US equity futures are weaker despite lower bond yields, breaking away from this week’s narrative of Equity/Yields negative correlation, after Salesforce plunged 15% due to disappointing guidance. Small-caps are poised to outperform but have failed to hold gains this week. As of 7:45am, S&P futures are down 0.4%, pointing to a second day of declines but off the session's worst levels as Nasdaq futures drop 0.3% while Europe’s Stoxx 600 benchmark was led higher by telecom and banking stocks. Premarket, the Mag7 names are mostly lower, ex-AAPL, while NVDA is -0.8%, weighing on Semis, dragged lower by the read through from Salesforce. 10Y yields are down 2 basis points after jumping about 15 bps in the past two days. The US dollar is seeing its weakest start to the day for this week; commodities and bitcoin are weaker, too. Today’s macro data focus will be on Jobless Claims, Retail Inventories, Pending Home Sales, and revisions to the 24Q1 GDP print including the GDP Price Index and Core PCE Price Index. Tomorrow we receive the monthly PCE data which should be more market moving.
In premarket trading, Salesforce shares crashed 16% after the software maker said sales growth in the current quarter will stall to its slowest in history. The miss sparked concerns about the sector more broadly, and hit other software names: Oracle (ORCL) -2%, ServiceNow (NOW) -3%, MongoDB (MDB) -1%. Here are some of the biggest US movers before the opening bell:
Global equities are headed for their worst week since mid-April as US rate-cut expectations dwindle and tepid US auctions stir worries about funding the US deficit. The S&P 500 has advanced for 23 of the last 30 weeks, marking a joint record since 1989, but yesterday it fell -0.74%, and futures this morning are down again so it’s clear that the momentum is now more negative.
As DB's Henry Allen writes, "markets have had another rough 24 hours, with no sign of the negative momentum letting up overnight. The latest selloff has been driven by a range of factors, but bonds took a particular hit after a weak US Treasury auction yesterday, along with mounting concern about inflationary pressures, which sent European yields up to their highest levels in months."
BlackRock is sticking to the front end and the belly of the US Treasuries curve as optimism over US easing fades, according to Karim Chedid, the firm’s investment strategy head for EMEA.
“We see that as the area where you’re still getting the most bang for buck in terms of income for stability,” he said in an interview with Bloomberg Television. While the scorching rally in tech companies is underpinned by fundamentals and remains one of BlackRock’s “key sector overweights,” Chedid says he’s seeing growing inflows into European and Japanese equities.
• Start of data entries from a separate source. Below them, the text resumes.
(* ===== verification/Jobs.v ===== *)
(** * internal/k8s: waiting for a Job and explaining its failure

    job.go, exitcode.go and the choice of a progress parser in internal/jobprogress:
    finding the Job and its pod, following the pod's log while waiting for it to
    end, the tail of a failed pod's log and the explanation of its exit.  The
    goroutine that follows the log is a pair of calls, one that starts it and one
    that cancels and joins it; what is printed meanwhile is the concern of the
    protocol at the end.  Narration is left out. *)
From S2P Require Import Prelude GoStrings Fmt Console Mover Workload World.
From stdpp Require Import options.

Definition jobLogTailLines : Z := 100.

(** ** The data mover behind a Job's name *)

Definition rsyncJobSuffix : string := "-rsync".
Definition rcloneJobSuffix : string := "-rclone".
Definition tarJobSuffix : string := "-tar".
Definition jobSuffixes : list string := [rsyncJobSuffix; rcloneJobSuffix; tarJobSuffix].

Definition dataMoverContainer (jobName : string) : string :=
  if HasSuffix jobName rsyncJobSuffix then "rsync"
  else if HasSuffix jobName rcloneJobSuffix || HasSuffix jobName tarJobSuffix then "rclone"
  else "".

Definition interpretExitCode (jobName : string) (code : Z) : string :=
  if HasSuffix jobName rsyncJobSuffix then RsyncExit.Interpret code
  else if HasSuffix jobName rcloneJobSuffix then RcloneExit.Interpret code
  else if HasSuffix jobName tarJobSuffix then ArchiveExit.Interpret code
  else "".

(** [jobprogress.Description] *)
Definition Description (jobName : string) : string :=
  if HasSuffix jobName rsyncJobSuffix then "rsync"
  else if HasSuffix jobName rcloneJobSuffix then "rclone"
  else if HasSuffix jobName tarJobSuffix then "tar"
  else "job".

(** ** Finding a Job and its pods *)

Definition FindJobPod (c : ClusterClient) (job : Job) : io (result JobPod) :=
  pods ← ask (ListJobPods c (job_Namespace job) (job_Name job));
  Ret (match pods with
       | Err e => Err (Errorf "failed to list pods for job %s: %w" [AStr (job_Name job); AWrap e])
       | Ok pods =>
           match List.find (fun pod => bool_decide (pod_Phase pod = PodRunning)) pods, pods with
           | Some pod, _ => Ok pod
           | None, pod :: _ => Ok pod
           | None, [] => Err (Errorf "no pods found for job %s" [AStr (job_Name job)])
           end
       end).

Definition is_mover_job (releasePrefix : string) (job : Job) : bool :=
  HasPrefix (job_Name job) releasePrefix && existsb (HasSuffix (job_Name job)) jobSuffixes.

(** One call of [FindDataMoverJob], less its retry. *)
Definition find_in (c : ClusterClient) (ns releasePrefix : string) : io (result (option Job)) :=
  jobs ← ask (ListJobs c ns);
  Ret (match jobs with
       | Err e => Err (Errorf "failed to list jobs: %w" [AWrap e])
       | Ok jobs => Ok (List.find (is_mover_job releasePrefix) jobs)
       end).

(** The call on itself is with the empty namespace, which does not retry. *)
Definition FindDataMoverJob (c : ClusterClient) (ns releasePrefix : string) : io (result Job) :=
  let none : io (result Job) := Ret (Err (Errorf "no job found for migration %s" [AStr releasePrefix])) in
  found ←! find_in c ns releasePrefix;
  match found with
  | Some job => Ret (Ok job)
  | None =>
      if decide (ns = "") then none
      else found ←! find_in c "" releasePrefix;
           match found with Some job => Ret (Ok job) | None => none end
  end.

Definition JobImage (c : ClusterClient) (ns name : string) : io string :=
  job ← ask (GetJob c ns name);
  Ret (match job with
       | Ok job => match ContainerImages job with image :: _ => image | [] => "unknown" end
       | Err _ => "unknown"
       end).

Definition WaitForJobStart (c : ClusterClient) (ns name : string) : io (result JobPod) :=
  ask (WaitForJobPod c ns name).

(** The loop over the pods: the terminal one to report, or that one is not yet
    terminal, which ends the loop. *)
Fixpoint terminal_loop (terminal : option JobPod) (pods : list JobPod) : option (option JobPod) :=
  match pods with
  | [] => Some terminal
  | pod :: pods =>
      if decide (pod_Phase pod = PodPending \/ pod_Phase pod = PodRunning) then None
      else if decide (pod_Phase pod = PodSucceeded) then terminal_loop (Some pod) pods
      else if decide (pod_Phase pod = PodFailed) then
        terminal_loop (match terminal with Some t => Some t | None => Some pod end) pods
      else terminal_loop terminal pods
  end.

(** The terminal pod, and whether there is any pod. *)
Definition findTerminalJobPod (c : ClusterClient) (ns jobName : string)
  : io (result (option JobPod * bool)) :=
  pods ← ask (ListJobPods c ns jobName);
  Ret (match pods with
       | Err e => Err (Errorf "failed to list pods for job %s: %w" [AStr jobName; AWrap e])
       | Ok pods =>
           match terminal_loop None pods with
           | None => Ok (None, true)
           | Some terminal => Ok (terminal, negb (bool_decide (pods = [])))
           end
       end).

(** ** Explaining an exit *)

Definition genericTerminationReason : string := "Error".

(** The parts [describeTerminated] and [describeTerminatedBriefly] have in common. *)
Definition reason_parts (reason message : string) : list string :=
  (if decide (reason = "" \/ reason = genericTerminationReason) then [] else ["reason: " +:+ reason])
  ++ (if decide (TrimSpace message = "") then [] else ["message: " +:+ TrimSpace message]).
The prospect of a rate cut from the European Central Bank at its June meeting is helping, as is “a bottoming out in the macro data in Europe, which investors are liking,” Chedid said. “Earnings have seen a significant upgrade in Europe over the past 12 months.”
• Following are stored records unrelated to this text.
(* ===== verification/Float64.v ===== *)
(** * Go's [float64] on the values the progress parsers meet

    Every float here is zero or a positive number far from the largest and the
    smallest exponents, so IEEE 754's binary64 is: the exact result, rounded to
    53 significant bits, ties to even.  A float is the rational number it stands
    for; [round] is correct rounding ([round_nearest]) and the arithmetic of the
    parsers is [round] after an exact operation. *)
From S2P Require Import Prelude.
From Stdlib Require Import QArith Qround Qpower Lqa.
From stdpp Require Import options.
Local Open Scope Q_scope.

Definition pow2 (e : Z) : Q := 2 ^ e.

(** The exponent of the binade of a positive number. *)
Definition floor_log2 (x : Q) : Z :=
  let k := (Z.log2 (Qnum x) - Z.log2 (Zpos (Qden x)))%Z in
  if Qle_bool (pow2 k) x then k else (k - 1)%Z.

(** The nearest integer, the even one of two. *)
Definition half_even (x : Q) : Z :=
  let q := Qfloor x in
  match Qcompare (x - inject_Z q) (1 # 2) with
  | Lt => q
  | Gt => (q + 1)%Z
  | Eq => if Z.even q then q else (q + 1)%Z
  end.

(** The weight of the last of 53 bits. *)
Definition ulp_exponent (x : Q) : Z := (floor_log2 x - 52)%Z.

Definition round (x : Q) : Q :=
  if Qle_bool x 0 then 0
  else let e := ulp_exponent x in Qred (inject_Z (half_even (x / pow2 e)) * pow2 e).

(** [float64(n)], [x / y], [x * y] and [int64(x)] of a float in range. *)
Definition of_int (n : Z) : Q := round (inject_Z n).
Definition div (x y : Q) : Q := round (x / y).
Definition mul (x y : Q) : Q := round (x * y).
Definition to_int (x : Q) : Z := Qfloor x.

(** * Lemmas *)

Lemma pow2_pos e : 0 < pow2 e.
Proof. apply Qpower_0_lt. reflexivity. Qed.

Lemma pow2_add a b : pow2 (a + b) == pow2 a * pow2 b.
Proof. apply Qpower_plus. discriminate. Qed.

Lemma pow2_mono a b : (a <= b)%Z -> pow2 a <= pow2 b.
Proof. intros H. apply Qpower_le_compat_l; [done|discriminate]. Qed.

Lemma pow2_int a : (0 <= a)%Z -> pow2 a == inject_Z (2 ^ a).
Proof. intros H. unfold pow2. by rewrite Zpower_Qpower. Qed.

Lemma Q_num_den x : x == inject_Z (Qnum x) / inject_Z (Zpos (Qden x)).
Proof. destruct x as [n d]. exact (Qmake_Qdiv n d). Qed.

(** ** The binade *)

Lemma floor_log2_spec x : 0 < x -> pow2 (floor_log2 x) <= x /\ x < pow2 (floor_log2 x + 1).
Proof.
  intros Hx. unfold floor_log2. set (a := Z.log2 (Qnum x)). set (b := Z.log2 (Zpos (Qden x))).
  assert (0 < Qnum x)%Z as Hn by (unfold Qlt in Hx; cbn in Hx; lia).
  pose proof (Z.log2_nonneg (Qnum x)) as Ha0. pose proof (Z.log2_nonneg (Zpos (Qden x))) as Hb0. fold a b in Ha0, Hb0.
  pose proof (Z.log2_spec _ Hn) as [Ha1 Ha2]. fold a in Ha1, Ha2.
  pose proof (Z.log2_spec (Zpos (Qden x)) ltac:(done)) as [Hb1 Hb2]. fold b in Hb1, Hb2.
  assert (0 < inject_Z (Zpos (Qden x))) as Hd by (unfold Qlt; cbn; lia).
  assert (x < pow2 (a - b + 1)) as Hup.
  { rewrite (Q_num_den x) at 1. apply Qlt_shift_div_r; [done|].
    assert (pow2 (a - b + 1) * pow2 b == pow2 (a + 1)) as E by (rewrite <- pow2_add; f_equiv; lia).
    assert (inject_Z (Qnum x) < pow2 (a + 1)) by (rewrite pow2_int by lia; by rewrite <- Zlt_Qlt).
    assert (pow2 b <= inject_Z (Zpos (Qden x))) by (rewrite pow2_int by lia; by rewrite <- Zle_Qle).
    pose proof (pow2_pos (a - b + 1)). nra. }
  assert (pow2 (a - b - 1) <= x) as Hlow.
  { rewrite (Q_num_den x) at 1. apply Qle_shift_div_l; [done|].
    assert (pow2 (a - b - 1) * pow2 (b + 1) == pow2 a) as E by (rewrite <- pow2_add; f_equiv; lia).
    assert (pow2 a <= inject_Z (Qnum x)) by (rewrite pow2_int by lia; by rewrite <- Zle_Qle).
    assert (inject_Z (Zpos (Qden x)) < pow2 (b + 1)) by (rewrite pow2_int by lia; by rewrite <- Zlt_Qlt).
    pose proof (pow2_pos (a - b - 1)). nra. }
  destruct (Qle_bool (pow2 (a - b)) x) eqn:E.
  - apply Qle_bool_iff in E. done.
  - split; [done|]. replace (a - b - 1 + 1)%Z with (a - b)%Z by lia.
    apply Qnot_le_lt. intros H%Qle_bool_iff. congruence.
Qed.

(** ** The nearest integer *)

Lemma half_even_bounds x : (Qfloor x <= half_even x <= Qfloor x + 1)%Z.
Proof. unfold half_even. destruct (Qcompare _ _); [destruct (Z.even _)|..]; lia. Qed.

Lemma half_even_ge x m : inject_Z m <= x -> (m <= half_even x)%Z.
Proof.
  intros H. apply Qfloor_resp_le in H. rewrite Qfloor_Z in H. pose proof (half_even_bounds x). lia.
Qed.

Lemma half_even_le x m : x <= inject_Z m -> (half_even x <= m)%Z.
Proof.
  intros H. pose proof (Qfloor_resp_le _ _ H) as Hf. rewrite Qfloor_Z in Hf.
  destruct (Z.eq_dec (Qfloor x) m) as [E|E]; [|pose proof (half_even_bounds x); lia].
  unfold half_even. rewrite E. pose proof (Qfloor_le x) as Hl. rewrite E in Hl.
  destruct (Qcompare_spec (x - inject_Z m) (1 # 2)); (lia || (exfalso; lra)).
Qed.

Lemma half_even_mono x y : x <= y -> (half_even x <= half_even y)%Z.
Proof.
  intros H. pose proof (Qfloor_resp_le _ _ H) as Hf.
  destruct (Z.eq_dec (Qfloor x) (Qfloor y)) as [E|E];
    [|pose proof (half_even_bounds x); pose proof (half_even_bounds y); lia].
  unfold half_even. rewrite E. set (f := Qfloor y).
  destruct (Qcompare_spec (x - inject_Z f) (1 # 2)), (Qcompare_spec (y - inject_Z f) (1 # 2));
    (destruct (Z.even f); lia) || (exfalso; lra).
Qed.

Lemma half_even_near x : inject_Z (half_even x) - x <= 1 # 2 /\ x - inject_Z (half_even x) <= 1 # 2.
Proof.
  pose proof (Qfloor_le x) as H1. pose proof (Qlt_floor x) as H2. rewrite inject_Z_plus in H2.
  unfold half_even. set (f := Qfloor x) in *. change (inject_Z 1) with 1 in H2.
  destruct (Qcompare_spec (x - inject_Z f) (1 # 2)); [destruct (Z.even f)|..];
    rewrite ?inject_Z_plus; change (inject_Z 1) with 1; lra.
Qed.

(** ** Rounding *)

Lemma round_pos x : 0 < x ->
  round x == inject_Z (half_even (x / pow2 (ulp_exponent x))) * pow2 (ulp_exponent x).
Proof.
  intros H. unfold round. destruct (Qle_bool x 0) eqn:E; [apply Qle_bool_iff in E; exfalso; lra|].
  apply Qred_correct.
Qed.

Lemma round_0 x : x <= 0 -> round x == 0.
Proof. intros H. unfold round. by apply Qle_bool_iff in H as ->. Qed.

(** The significand: 2^52 <= x / ulp < 2^53. *)
Lemma significand x : 0 < x ->
  inject_Z (2 ^ 52) <= x / pow2 (ulp_exponent x) /\ x / pow2 (ulp_exponent x) < inject_Z (2 ^ 53).
Proof.
  intros H. destruct (floor_log2_spec x H) as [Hl Hu]. unfold ulp_exponent.
  set (e := (floor_log2 x - 52)%Z). pose proof (pow2_pos e).
  rewrite <- !pow2_int by lia. split.
  - apply Qle_shift_div_l; [done|]. rewrite <- pow2_add. by replace (52 + e)%Z with (floor_log2 x) by lia.
  - apply Qlt_shift_div_r; [done|]. rewrite <- pow2_add. by replace (53 + e)%Z with (floor_log2 x + 1)%Z by lia.
Qed.

(** A number of 53 bits that is not below [x] is not below the rounded one. *)
Lemma round_le_grid x m f :
  0 < x -> (0 <= m <= 2 ^ 53)%Z -> x <= inject_Z m * pow2 f -> round x <= inject_Z m * pow2 f.
Proof.
  intros Hx Hm H. rewrite (round_pos x Hx). destruct (significand x Hx) as [Hl Hu].
  set (e := ulp_exponent x) in *. pose proof (pow2_pos e) as He.
  assert (x == x / pow2 e * pow2 e) as Ex by (field; intros E; rewrite E in He; lra).
  destruct (Z_le_gt_dec e f) as [Hef|Hef].
  - assert (pow2 f == inject_Z (2 ^ (f - e)) * pow2 e) as Ef
      by (rewrite <- pow2_int by lia; rewrite <- pow2_add; f_equiv; lia).
    rewrite Ef, Qmult_assoc, <- inject_Z_mult in H |- *. apply Qmult_le_compat_r; [|lra].
    rewrite <- Zle_Qle. apply half_even_le. apply Qle_shift_div_r; done.
  - (* then [m * 2^f] is at most [2^52 * 2^e], and [x] is that *)
    assert (inject_Z m * pow2 f <= inject_Z (2 ^ 52) * pow2 e) as Hg.
    { assert (pow2 (f + 1) <= pow2 e) as Hp by (apply pow2_mono; lia).
      assert (pow2 (f + 1) == 2 * pow2 f) as Hp' by (rewrite pow2_add; change (pow2 1) with 2; ring).
      assert (inject_Z m <= inject_Z (2 ^ 53)) as Hm' by (rewrite <- Zle_Qle; lia).
      change (inject_Z (2 ^ 53)) with (inject_Z (2 * 2 ^ 52)) in Hm'. rewrite inject_Z_mult in Hm'.
      change (inject_Z 2) with 2 in Hm'. pose proof (pow2_pos f).
      assert (0 <= inject_Z (2 ^ 52)) by (change 0 with (inject_Z 0); rewrite <- Zle_Qle; lia). nra. }
    assert (half_even (x / pow2 e) <= 2 ^ 52)%Z as Hh.
    { apply half_even_le. apply Qle_shift_div_r; [done|]. lra. }
    assert (inject_Z (half_even (x / pow2 e)) <= inject_Z (2 ^ 52)) as Hh' by (by rewrite <- Zle_Qle).
    assert (inject_Z (2 ^ 52) * pow2 e <= x) by (rewrite Ex; apply Qmult_le_compat_r; lra). nra.
Qed.

Lemma round_le_int x m : 0 < x -> (0 <= m <= 2 ^ 53)%Z -> x <= inject_Z m -> round x <= inject_Z m.
Proof.
  intros Hx Hm H. pose proof (round_le_grid x m 0 Hx Hm) as Hg. change (pow2 0) with 1 in Hg. lra.
Qed.

Lemma round_nonneg x : 0 <= round x.
Proof.
  destruct (Qlt_le_dec 0 x) as [H|H]; [|rewrite round_0 by done; lra].
  rewrite round_pos by done. destruct (significand x H) as [Hl _]. apply half_even_ge in Hl.
  apply Qmult_le_0_compat; [|pose proof (pow2_pos (ulp_exponent x)); lra].
  change 0 with (inject_Z 0). rewrite <- Zle_Qle. lia.
Qed.

Lemma round_mono x y : x <= y -> round x <= round y.
Proof.
  intros H. destruct (Qlt_le_dec 0 x) as [Hx|Hx]; [|rewrite round_0 by done; apply round_nonneg].
  assert (0 < y) as Hy by lra. rewrite (round_pos y Hy). destruct (significand y Hy) as [Hl _].
  destruct (floor_log2_spec x Hx) as [Hx1 Hx2]. destruct (floor_log2_spec y Hy) as [Hy1 Hy2].
  destruct (Z_lt_le_dec (floor_log2 y) (floor_log2 x)) as [Hc|Hc].
  { exfalso. assert (pow2 (floor_log2 y + 1) <= pow2 (floor_log2 x)) by (apply pow2_mono; lia). lra. }
  set (e := ulp_exponent y) in *. pose proof (pow2_pos e) as He.
  destruct (Z.eq_dec (floor_log2 x) (floor_log2 y)) as [E|E].
  - rewrite (round_pos x Hx). assert (ulp_exponent x = e) as -> by (unfold e, ulp_exponent; lia).
    apply Qmult_le_compat_r; [|lra]. rewrite <- Zle_Qle. apply half_even_mono.
    apply Qmult_le_compat_r; [done|]. apply Qlt_le_weak, Qinv_lt_0_compat, He.
  - apply Qle_trans with (inject_Z (2 ^ 53) * pow2 (e - 1)).
    + apply round_le_grid; [done|lia|].
      assert (x <= pow2 (53 + (e - 1))) as Hb
        by (apply Qlt_le_weak, Qlt_le_trans with (1 := Hx2), pow2_mono; unfold e, ulp_exponent; lia).
      by rewrite pow2_add, (pow2_int 53) in Hb by lia.
    + apply half_even_ge in Hl. rewrite Zle_Qle in Hl.
      assert (inject_Z (2 ^ 53) * pow2 (e - 1) == inject_Z (2 ^ 52) * pow2 e) as ->.
      { rewrite <- !pow2_int, <- !pow2_add by lia. f_equiv. lia. }
      apply Qmult_le_compat_r; [done|lra].
Qed.

(** Correct rounding: no more than half a unit in the last place away. *)
Lemma round_nearest x : 0 < x ->
  round x - x <= (1 # 2) * pow2 (ulp_exponent x) /\ x - round x <= (1 # 2) * pow2 (ulp_exponent x).
Proof.
  intros Hx. rewrite (round_pos x Hx). set (e := ulp_exponent x). pose proof (pow2_pos e) as He.
  assert (x == x / pow2 e * pow2 e) as Ex by (field; intros E; rewrite E in He; lra).
  destruct (half_even_near (x / pow2 e)) as [H1 H2]. set (h := inject_Z (half_even (x / pow2 e))) in *.
  set (q := x / pow2 e) in *. rewrite Ex. split; nra.
Qed.

Lemma to_int_nonneg x : 0 <= x -> (0 <= to_int x)%Z.
Proof. intros H. apply (Qfloor_resp_le 0). done. Qed.

Lemma to_int_le x m : x <= inject_Z m -> (to_int x <= m)%Z.
Proof. intros H. apply Qfloor_resp_le in H. by rewrite Qfloor_Z in H. Qed.

Lemma to_int_lt x m : x < inject_Z m -> (to_int x < m)%Z.
Proof.
  intros H. rewrite Zlt_Qlt. apply Qle_lt_trans with x; [apply Qfloor_le|done].
Qed.

(** The percentage of a part in a whole is one. *)
Lemma percentage_bounds b t : (0 <= b <= t)%Z -> (0 < t)%Z ->
  (0 <= to_int (mul (div (of_int b) (of_int t)) (inject_Z 100)) <= 100)%Z.
Proof.
  intros Hb Ht. split; [apply to_int_nonneg, round_nonneg|].
  assert (of_int b <= of_int t) as Hle by (apply round_mono; rewrite <- Zle_Qle; lia).
  pose proof (round_nonneg (inject_Z b)) as Hb0. fold (of_int b) in Hb0.
  assert (0 < of_int t) as Ht0.
  { apply Qlt_le_trans with (of_int 1); [vm_compute; reflexivity|].
    apply round_mono. rewrite <- Zle_Qle. lia. }
  assert (div (of_int b) (of_int t) <= 1) as H1.
  { unfold div. destruct (Qlt_le_dec 0 (of_int b / of_int t)) as [H|H]; [|rewrite round_0 by done; lra].
    apply (round_le_int _ 1); [done|lia|]. apply Qle_shift_div_r; [done|]. change (inject_Z 1) with 1. lra. }
  apply to_int_le. unfold mul. set (d := div (of_int b) (of_int t)) in *.
  destruct (Qlt_le_dec 0 (d * inject_Z 100)) as [H|H]; [|rewrite round_0 by done; discriminate].
  apply round_le_int; [done|lia|]. change (inject_Z 100) with 100 in *. lra.
Qed.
And speaking of the coming ECB rate cut, European stocks are in the green after two days of losses, with telecommunication and bank shares leading gains. Major markets are all higher with Spain the notable outperformer. While some inflation prints have disappointed, the ECB remains on track to launch its easing cycle next week. Regional bonds are seeing a relief rally with Gilts curve the largest mover, seeing bull steepening. Banks among the biggest beneficiaries in EU while UK is seeing add’l support from Cyclicals. Here are the biggest movers Thursday:
Asian stocks extended declines into a third session, led by drops in Japanese and Korean equities, as higher US Treasury yields sapped the appeal of riskier assets. The MSCI Asia Pacific Index fell as much as 1.2% to touch its lowest level in three weeks, with TSMC, Samsung and Toyota among the biggest drags. The regional tumble comes after another weak sale of Treasuries reinforced concerns about the impact of higher yields. Japan’s key benchmarks retreated as the country’s long-term yields continued to rise. The yen briefly fell through a level that prompted the latest round of suspected action by Japan to prop up the currency. The Kospi dropped, dragged by losses in Samsung after the firm’s labor union said Wednesday it plans to carry out its first strike ever.
“Asian markets are clearly taking a cue from the US session marked by higher correlation and volatility,” said Homin Lee, a senior macro strategist at Lombard Odier. “We see signs that investors are still nervous about major policy innovations in Japan and China where the recent attempts to tackle the respective macro challenges - real estate in China and currency weakness in Japan - seem to have underwhelmed the markets and need to be ramped up even further,” Lee said.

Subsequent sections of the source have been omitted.